Saved data entries:
· · · · · · ·

(** * Estufa: greenhouse controller (Estufa.c)

    A shallow embedding of the control core of [Estufa.c]: the UART receive
    interrupt [on_uart_rx], the 100 ms timer callback [timer_callback] with
    its three moving-average filters and the photoperiod counter, the command
    interpreter [processa_comando], and one pass of the super loop of [main]
    (actuators and telemetry frame).

    Conventions.
    - C integers are [Z]; every assignment to a [uint8_t], [uint16_t] or
      [uint32_t] object goes through [to_uint8], [to_uint16] or [to_uint32].
    - C arrays are lists; an access outside the array has no defined
      behaviour in C and is [None] here, so every function that indexes an
      array lives in the [option] monad.
    - [char] is [ascii]; the command buffer is a [list ascii] of
      [RX_BUFFER_SIZE] cells.
    - The hardware is explicit state: the GPIO output levels, the bytes
      handed to [uart_write_blocking], and the inputs (ADC conversions, UART
      FIFO contents, the millisecond clock) arrive as arguments.
    - An execution interleaves calls of the two handlers and passes of the
      loop; each of them is one step. [watchdog_update] and [sleep_ms] have
      no effect on the state kept here. *)

From Stdlib Require Import ZArith Ascii String List Bool Lia.
From stdpp Require Import base numbers option list strings.

Open Scope Z_scope.

(** ** Machine integers *)

Definition to_uint8 (x : Z) : Z := x mod 2 ^ 8.
Definition to_uint16 (x : Z) : Z := x mod 2 ^ 16.
Definition to_uint32 (x : Z) : Z := x mod 2 ^ 32.

Definition is_uint16 (x : Z) : bool := (0 <=? x) && (x <? 2 ^ 16).
Definition is_uint32 (x : Z) : bool := (0 <=? x) && (x <? 2 ^ 32).

(** ** C arrays with checked indices *)

Definition in_bounds {A} (a : list A) (i : Z) : bool :=
  (0 <=? i) && (i <? Z.of_nat (length a)).

Definition array_get {A} (a : list A) (i : Z) : option A :=
  if in_bounds a i then a !! Z.to_nat i else None.

Definition array_set {A} (a : list A) (i : Z) (v : A) : option (list A) :=
  if in_bounds a i then Some (<[Z.to_nat i := v]> a) else None.

(** ** The part of the C library used by [processa_comando]

    Strings are the characters before the first NUL. [c_str] reads one out
    of a [char] array and fails when the array holds no NUL (the read would
    run past the array). *)

Definition NUL : ascii := Ascii.zero.
Definition char_code (c : ascii) : Z := Z.of_N (N_of_ascii c).
Definition lit (s : string) : list ascii := list_ascii_of_string s.
(** * keep-a-changelog: the markdown parser of [src/parser.ts]

    A shallow embedding of the tokenizer and of the token consumer, and the
    properties of the specification checked against them.

    Strings are [string]s whose characters stand for UTF-16 code units in
    the range 0..255; the white space of [trim], [trimEnd] and of the
    regular expression class [\s] is the ECMAScript set restricted to that
    range.  Exceptions are explicit: a computation either returns, throws a
    JavaScript error value, or runs out of fuel (which stands for a loop
    that does not terminate). *)

From Stdlib Require Import String Ascii List Bool Arith Lia NArith Sorted.
From Stdlib Require DecimalString.
Import ListNotations.

Local Open Scope string_scope.
Local Open Scope list_scope.

Infix "+++" := String.append (right associativity, at level 60).

(** ** JavaScript string primitives *)

Module JS.

Definition LF : ascii := "010"%char.
Definition DQ : ascii := "034"%char.

Definition nl : string := String LF EmptyString.
Definition dq : string := String DQ EmptyString.

(** WhiteSpace and LineTerminator code units below 256: TAB, LF, VT, FF,
    CR, SP and NBSP. *)
Definition isWhiteSpace (c : ascii) : bool :=
  match N_of_ascii c with
  | 9%N | 10%N | 11%N | 12%N | 13%N | 32%N | 160%N => true
  | _ => false
  end.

· · · · · · ·

Exercise objective: Isolate the lines above that contain the word "From" and copy them.

Answer below:
From Stdlib Require Import ZArith Ascii String List Bool Lia.
From stdpp Require Import base numbers option list strings.
From Stdlib Require Import String Ascii List Bool Arith Lia NArith Sorted.
From Stdlib Require DecimalString.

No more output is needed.